Carrying King’s legacy forward
Through her position as tour director at the historic Dexter Avenue King Memorial Baptist Church in downtown Montgomery, Wanda Battle has the unique opportunity to share the message and legacy of the Rev. Martin Luther King Jr., who pastored there from 1954 to 1960. It is a responsibility she takes seriously, and her talks are informative and full of history; but her tours are also engaging and enjoyable and begin (and end) with hugs and selfies. Her energy, joyful personality and love for people is infectious and undeniable. – Allison Law
You grew up in Montgomery?
I absolutely did. I was born Sept. 11, 1956, so I was born two months before the U.S. Supreme Court ruled bus segregation unconstitutional in Alabama. This was toward the end of the Montgomery Bus Boycott. My parents worked in the boycott, and (my family) has always been active in the civil and human rights movement.
In 1965, when I was 9, I remember very clearly the Selma to Montgomery march. I wasn’t old enough to be in the march. But I remember March 24, 1965, when all the celebrities – Tony Bennett, Sammy Davis Jr., Peter, Paul and Mary, Joan Baez, Leonard Bernstein – played at the Stars for Freedom rally at St. Jude (which helped encourage the marchers to continue their journey toward the Capitol).
I remember, a white guy put me on his shoulders so I could see the concert! I can still envision what that looked like, up on his shoulders, watching all of those stars. The atmosphere that night was so magnetic. It was so much energy, a momentum that could not be stopped.
When Dr. King was killed April 4, 1968, my mother moved us away to Atlanta in August of that year. I completed high school (there) and graduated from Spelman College in 1977.
When did you come back to Montgomery?
In December 1994. My third husband got me back home, and he passed away 8 months after we got here. I understand (now) why God had him to bring me back home. For such a time as this, this work that I’m doing here at Dexter, it’s like the answer to all of the challenges and all of the journey getting here.

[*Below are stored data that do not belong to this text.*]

(** * Checkpoint conversion and mixture-of-experts routing

    A shallow embedding of
    - [src/transformers/models/openai/convert_openai_weights_to_hf.py]
      (the key remapper and the conversion loop of [write_model],
      [compute_intermediate_size], the special tokens of [write_tokenizer]),
    - [src/transformers/models/openai/modeling_openai.py] ([OpenaiMLP]),
    - [src/transformers/models/qwen2_moe/modular_qwen2_moe.py]
      ([Qwen2MoeNaiveMoe], [Qwen2MoeSparseMoeBlock], the test that chooses
      the MLP in [Qwen2MoeDecoderLayer]).

    Python exceptions are values of [result]; dicts are [gmap]s, and an
    association list where the order of insertion matters; tensors are a
    shape together with a row-major buffer.  Reading the shards from disk,
    saving and reloading the model are outside the embedding: the conversion
    starts from the loaded checkpoint. *)

From Stdlib Require Import Ascii String List Arith ZArith Lia Bool Sorted Reals Lra.
From Stdlib Require Import SpecFloat.
From stdpp Require Import gmap strings list sorting pretty.

Import ListNotations.
Local Open Scope list_scope.

(** ** Exceptions *)

Inductive exn :=
| ReError          (* regex: invalid group reference in a replacement *)
| ValueError       (* tuple unpacking with the wrong number of values *)
| RuntimeError     (* torch: shapes that do not fit, index out of range *)
| AttributeError   (* attribute never set on the module *)
| IndexError.      (* index past the end of a module list *)

Inductive result (A : Type) :=
| Ok (a : A)
| Raise (e : exn).
Arguments Ok {A} a.
Arguments Raise {A} e.

#[global] Instance result_ret : MRet result := fun _ a => Ok a.

#[global] Instance result_bind : MBind result := fun _ _ f m =>
  match m with
  | Ok a => f a
  | Raise e => Raise e
  end.

Fixpoint mapM {A B} (f : A -> result B) (l : list A) : result (list B) :=
  match l with
  | [] => Ok []
  | x :: l' => y ← f x; ys ← mapM f l'; Ok (y :: ys)
  end.

(** ** Regular expressions

    The fragment of the [regex] module's syntax that the conversion script
    uses: ordinary characters, [.], [\d+], concatenation, alternation and
    capture groups.  Text is a list of characters; parameter names are
    ASCII. *)

Module Re.

Definition text := list ascii.

Definition newline : ascii := "010"%char.

Inductive cclass :=
| CLit (c : ascii)   (* the character itself *)
| CAny               (* [.]: anything but a newline *)
| CDigit.            (* [\d] *)

Definition is_digit (c : ascii) : bool :=
  let n := nat_of_ascii c in (48 <=? n)%nat && (n <=? 57)%nat.

Definition cmatch (k : cclass) (c : ascii) : bool :=
  match k with
  | CLit c' => Ascii.eqb c' c
  | CAny => negb (Ascii.eqb c newline)
  | CDigit => is_digit c
  end.

Inductive regex :=
| REps
| RCls (k : cclass)
| RPlus (k : cclass)            (* greedy [k+] *)
| RSeq (r1 r2 : regex)
| RAlt (r1 r2 : regex)
| RGroup (r : regex).           (* [( r )], numbered by opening parenthesis *)

Fixpoint RStr (s : text) : regex :=
  match s with
  | [] => REps
  | [c] => RCls (CLit c)
  | c :: s' => RSeq (RCls (CLit c)) (RStr s')
  end.

Fixpoint ngroups (r : regex) : nat :=
  match r with
  | REps | RCls _ | RPlus _ => 0
  | RSeq r1 r2 | RAlt r1 r2 => ngroups r1 + ngroups r2
  | RGroup r => S (ngroups r)
  end.

(** A capture is the text of a group, or [None] for a group that did not
    take part in the match. *)
Definition captures := list (option text).

(** The longest run of characters of class [k] at the head of [s], then every
    shorter non-empty one: the order in which a greedy [k+] tries them. *)
Fixpoint plus_rests (k : cclass) (s : text) : list text :=
  match s with
  | c :: s' => if cmatch k c then plus_rests k s' ++ [s'] else []
  | [] => []
  end.

(** [rmatch r s]: every way [r] matches a prefix of [s], as the captures and
    the text left over, in the order a backtracking matcher tries them. *)
Fixpoint rmatch (r : regex) (s : text) : list (captures * text) :=
  match r with
  | REps => [([], s)]
  | RCls k =>
      match s with
      | c :: s' => if cmatch k c then [([], s')] else []
      | [] => []
      end
  | RPlus k => map (fun rest => ([], rest)) (plus_rests k s)
  | RSeq r1 r2 =>
      flat_map (fun '(c1, s1) =>
                  map (fun '(c2, s2) => (c1 ++ c2, s2)) (rmatch r2 s1))
               (rmatch r1 s)
  | RAlt r1 r2 =>
      map (fun '(c1, s1) => (c1 ++ repeat None (ngroups r2), s1)) (rmatch r1 s)
      ++ map (fun '(c2, s2) => (repeat None (ngroups r1) ++ c2, s2)) (rmatch r2 s)
  | RGroup r0 =>
      map (fun '(c0, s0) =>
             (Some (firstn (length s - length s0) s) :: c0, s0))
          (rmatch r0 s)
  end.

(** The match a search finds at the head of [s], if any. *)
Definition match_here (r : regex) (s : text) : option (captures * text) :=
  head (rmatch r s).

(** [re.search]: is there a match starting anywhere in [s]? *)
Fixpoint search (r : regex) (s : text) : bool :=
  match match_here r s with
  | Some _ => true
  | None => match s with
            | [] => false
            | _ :: s' => search r s'
            end
  end.

(** Replacement templates: literal text and numbered group references. *)
Inductive titem :=
| TLit (s : text)
| TRef (n : nat).

Definition template := list titem.

(** A reference to a group the pattern does not have is an error, raised when
    a match is substituted; a group that did not take part in the match
    expands to the empty text. *)
Fixpoint expand (t : template) (caps : captures) : result text :=
  match t with
  | [] => Ok []
  | TLit s :: t' => tl ← expand t' caps; Ok (s ++ tl)
  | TRef n :: t' =>
      match n with
      | 0 => Raise ReError
      | S i =>
          match nth_error caps i with
          | Some g => tl ← expand t' caps; Ok (default [] g ++ tl)
          | None => Raise ReError
          end
      end
  end.

(** [re.sub pattern repl s]: every non-overlapping match, leftmost first, is
    replaced.  [skip] counts the characters of [s] still covered by the match
    just replaced. *)
Fixpoint sub_from (r : regex) (t : template) (skip : nat) (s : text)
  : result text :=
  match s with
  | [] =>
      match skip, match_here r [] with
      | 0, Some (caps, _) => expand t caps
      | _, _ => Ok []
      end
  | c :: s' =>
      match skip with
      | S k => sub_from r t k s'
      | 0 =>
          match match_here r s with
          | Some (caps, rest) =>
              rep ← expand t caps;
              match length s - length rest with
              | 0 => tl ← sub_from r t 0 s'; Ok (rep ++ c :: tl)
              | S k => tl ← sub_from r t k s'; Ok (rep ++ tl)
              end
          | None => tl ← sub_from r t 0 s'; Ok (c :: tl)
          end
      end
  end.

Definition sub (r : regex) (t : template) (s : text) : result text :=
  sub_from r t 0 s.

End Re.

(** ** Tensors

    A tensor is its shape and its elements in row-major order, the layout of
    a contiguous torch tensor.  The element type is a parameter: the
    conversion script moves elements around and never computes with them. *)

Module Tensor.

Record tensor (A : Type) := mk { shape : list nat; data : list A }.
Arguments mk {A} shape data.
Arguments shape {A} t.
Arguments data {A} t.

Definition numel (shp : list nat) : nat := fold_right Nat.mul 1 shp.

(** The buffer holds exactly the elements the shape announces. *)
Definition wf {A} (t : tensor A) : Prop := length (data t) = numel (shape t).

(** Size of the last axis ([t.shape[-1]]) and the axes before it. *)
Definition last_dim (shp : list nat) : nat := List.last shp 0.
Definition lead (shp : list nat) : list nat := removelast shp.

(** The buffer cut into [n] rows of [s] elements: the slices along the last
    axis. *)
Fixpoint split_rows {A} (n s : nat) (d : list A) : list (list A) :=
  match n with
  | 0 => []
  | S n' => firstn s d :: split_rows n' s (skipn s d)
  end.

Definition rows {A} (t : tensor A) : list (list A) :=
  split_rows (numel (lead (shape t))) (last_dim (shape t)) (data t).

(** [t.narrow(-1, start, len)] *)
Definition narrow_last {A} (start len : nat) (t : tensor A) : tensor A :=
  mk (lead (shape t) ++ [len])
     (concat (map (fun row => firstn len (skipn start row)) (rows t))).

(** [torch.chunk(t, chunks, dim=-1)]: pieces of [ceil(size / chunks)]
    elements along the last axis, the last piece taking what is left; there
    are fewer than [chunks] pieces when the size runs out first. *)
Definition chunk {A} (chunks : nat) (t : tensor A) : result (list (tensor A)) :=
  match shape t, chunks with
  | [], _ | _, 0 => Raise RuntimeError
  | _, _ =>
      let dim_size := last_dim (shape t) in
      let split_size := (dim_size + chunks - 1) / chunks in
      if (split_size =? 0)%nat then
        Ok (repeat (narrow_last 0 0 t) chunks)
      else
        let num_splits := Nat.max ((dim_size + split_size - 1) / split_size) 1 in
        let last_split_size := split_size - (split_size * num_splits - dim_size) in
        Ok (map (fun i =>
                   narrow_last (i * split_size)
                     (if (i <? num_splits - 1)%nat then split_size
                      else last_split_size) t)
                (seq 0 num_splits))
  end.

(** [torch.cat(ts, dim=-1)] for tensors that agree on the leading axes: row
    by row, the rows of the pieces one after the other. *)
Definition cat_last {A} (ts : list (tensor A)) : tensor A :=
  let ld := match ts with t :: _ => lead (shape t) | [] => [] end in
  mk (ld ++ [sum_list (map (fun t => last_dim (shape t)) ts)])
     (concat (foldr (fun t acc => zip_with app (rows t) acc)
                    (repeat [] (numel ld)) ts)).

Talk about your work at Dexter.
I have such a rare opportunity here in this position as tour director and a tour guide here at this church, which represents humanity of all people and respect, and affirmation of every diversity of person, and to honor and value what everybody brings to the table. This place represents that. It’s like God put me here. … The nonviolent movement of love and unity still continues. But it’s not about being in a protest with a sign. It’s about a lifestyle, it’s how we live every day, with the people in our homes, how we treat people in the community. How do we think about people of different diversities. It challenges all of us to be better, or to try to want to be better, if we choose to.
Please understand, I said the word “choose.” Every day, every one of us are choosing how to live this life with one another. I choose to love, forgive, be kind. I choose to be joyful.
You relate so well to children and young people. How do you do that?
Whenever I have children around me, I go into kids’ world. I go where they are. That’s another gift God has given me, the gift of teaching. Almost everybody in my family has the gift of teaching. We love sharing information and making it relatable. I’ve always had a creative mind when it comes to teaching children. I sing songs, or I engage them, to ask them questions about things to see what they know.
That singing is a hallmark of your tours.
I started singing on the tours because during the civil rights movement, prayer and singing were essential to Dr. King’s leadership. Whatever he did, he was going to pray and he was going to sing freedom songs. I started trying to bring some of that experience to visitors. But also, it gives them a sense of, where are we taking this love? This movement that represented love and struggle and victory and sacrifice. What do we do with it?
Does it ever get old, doing these tours?
(Philosopher and activist) Cornel West said it two years ago when he came here to speak at Auburn. He said “to do this work, you’ve got to pour it all out. You can’t leave anything left.” Many nights we go home, and we are so tired. Because when you are laboring doing spiritual work – it’s called tourism ministry here at Dexter – when we get home, it’s like physically we feel tired. But in the spirit, it never gets old.
What happens every day is nothing short of miracles, of meeting all of the wonderful people and the interactions that are so diverse and varied. That’s why I take so many photographs!